Write out the entries below exactly, from the first line to the one with "roundings together stay", both ends included.

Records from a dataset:
=== Begin Enclosure ===

(** The whole units of an age: the quotient of the seconds by the seconds
    [u] of the unit, truncated, is the quotient of the microseconds, when
    the age is below [2 ^ E1] seconds and [2 ^ E2] units and the two
    roundings together stay below one microsecond. *)
Ltac whole_units d u E1 E2 :=
  let U := eval cbv in (u * 1000000) in
  let c1 := eval cbv in (Z.to_pos (2 ^ (54 - E1))) in
  let c2 := eval cbv in (Z.to_pos (2 ^ (54 - E2))) in
  let b2 := eval cbv in (2 ^ E2) in
  let p := eval cbv in (Z.to_pos u) in
  set (n := d / (u * 1000000));
  assert (n * (u * 1000000) <= d < (n + 1) * (u * 1000000)) as [Hlo Hhi]
    by (pose proof (Z.div_mod d (u * 1000000) ltac:(lia));
        pose proof (Z.mod_pos_bound d (u * 1000000) ltac:(lia)); subst n; lia);
  assert (1 <= n) as Hn by (subst n; apply Z.div_le_lower_bound; lia);
  pose proof (total_seconds_lower d (n * u) ltac:(nia) ltac:(lia)) as Hs1;
  pose proof (total_seconds_upper d E1 ltac:(lia) ltac:(lia)) as Hs2;
  change (1 # Z.to_pos (2 ^ (54 - E1)))%Q with (1 # c1)%Q in Hs2;
  assert (inject_Z d + 1 <= (inject_Z n + 1) * inject_Z (u * 1000000))%Q as Hd
    by (change 1%Q with (inject_Z 1);
        rewrite <- !inject_Z_plus, <- inject_Z_mult, <- Zle_Qle; lia);
  rewrite inject_Z_mult in Hs1;
  assert (inject_Z n + 1 <= inject_Z (2 ^ E2))%Q as Hn2
    by (change 1%Q with (inject_Z 1);
        rewrite <- inject_Z_plus, <- Zle_Qle; nia);
  assert (1 <= inject_Z n)%Q as Hn1
    by (change 1%Q with (inject_Z 1); rewrite <- Zle_Qle; lia);
  unfold float_div;
  change (total_seconds d / inject_Z u)%Q with (total_seconds d * (1 # p))%Q;
  set (s := total_seconds d) in *;
  change (inject_Z u) with (u # 1)%Q in Hs1;
  change (inject_Z (u * 1000000)) with (U # 1)%Q in Hd;
  change (inject_Z (2 ^ E2)) with (b2 # 1)%Q in Hn2;
  assert (inject_Z n <= s * (1 # p))%Q as Hy1 by lra;
  assert (0 <= s * (1 # p))%Q as Hy0 by lra;
  assert (s * (1 # p) < inject_Z (2 ^ E2))%Q as Hy2
    by (change (inject_Z (2 ^ E2)) with (b2 # 1)%Q; lra);
  pose proof (binary64_lower (s * (1 # p)) n ltac:(nia) Hy1) as Hx1;
  pose proof (binary64_upper (s * (1 # p)) E2 ltac:(lia) Hy0 Hy2) as Hx2;
  change (1 # Z.to_pos (2 ^ (54 - E2)))%Q with (1 # c2)%Q in Hx2;
  apply int_of_float_floor; [lia|exact Hx1|];
  rewrite inject_Z_plus; change (inject_Z 1) with 1%Q; lra.

Lemma whole_minutes (d : Z) :
  60 * 1000000 <= d < 3600 * 1000000 ->
  int_of_float (float_div (total_seconds d) (inject_Z 60)) = d / (60 * 1000000).
Proof. intros Hrange. whole_units d 60 12 6. Qed.

Lemma whole_hours (d : Z) :
  3600 * 1000000 <= d < 86400 * 1000000 ->
  int_of_float (float_div (total_seconds d) (inject_Z 3600))
    = d / (3600 * 1000000).
Proof. intros Hrange. whole_units d 3600 17 5. Qed.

=== End Enclosure ===

Task solution:
(** The whole units of an age: the quotient of the seconds by the seconds
    [u] of the unit, truncated, is the quotient of the microseconds, when
    the age is below [2 ^ E1] seconds and [2 ^ E2] units and the two
    roundings together stay below one microsecond. *)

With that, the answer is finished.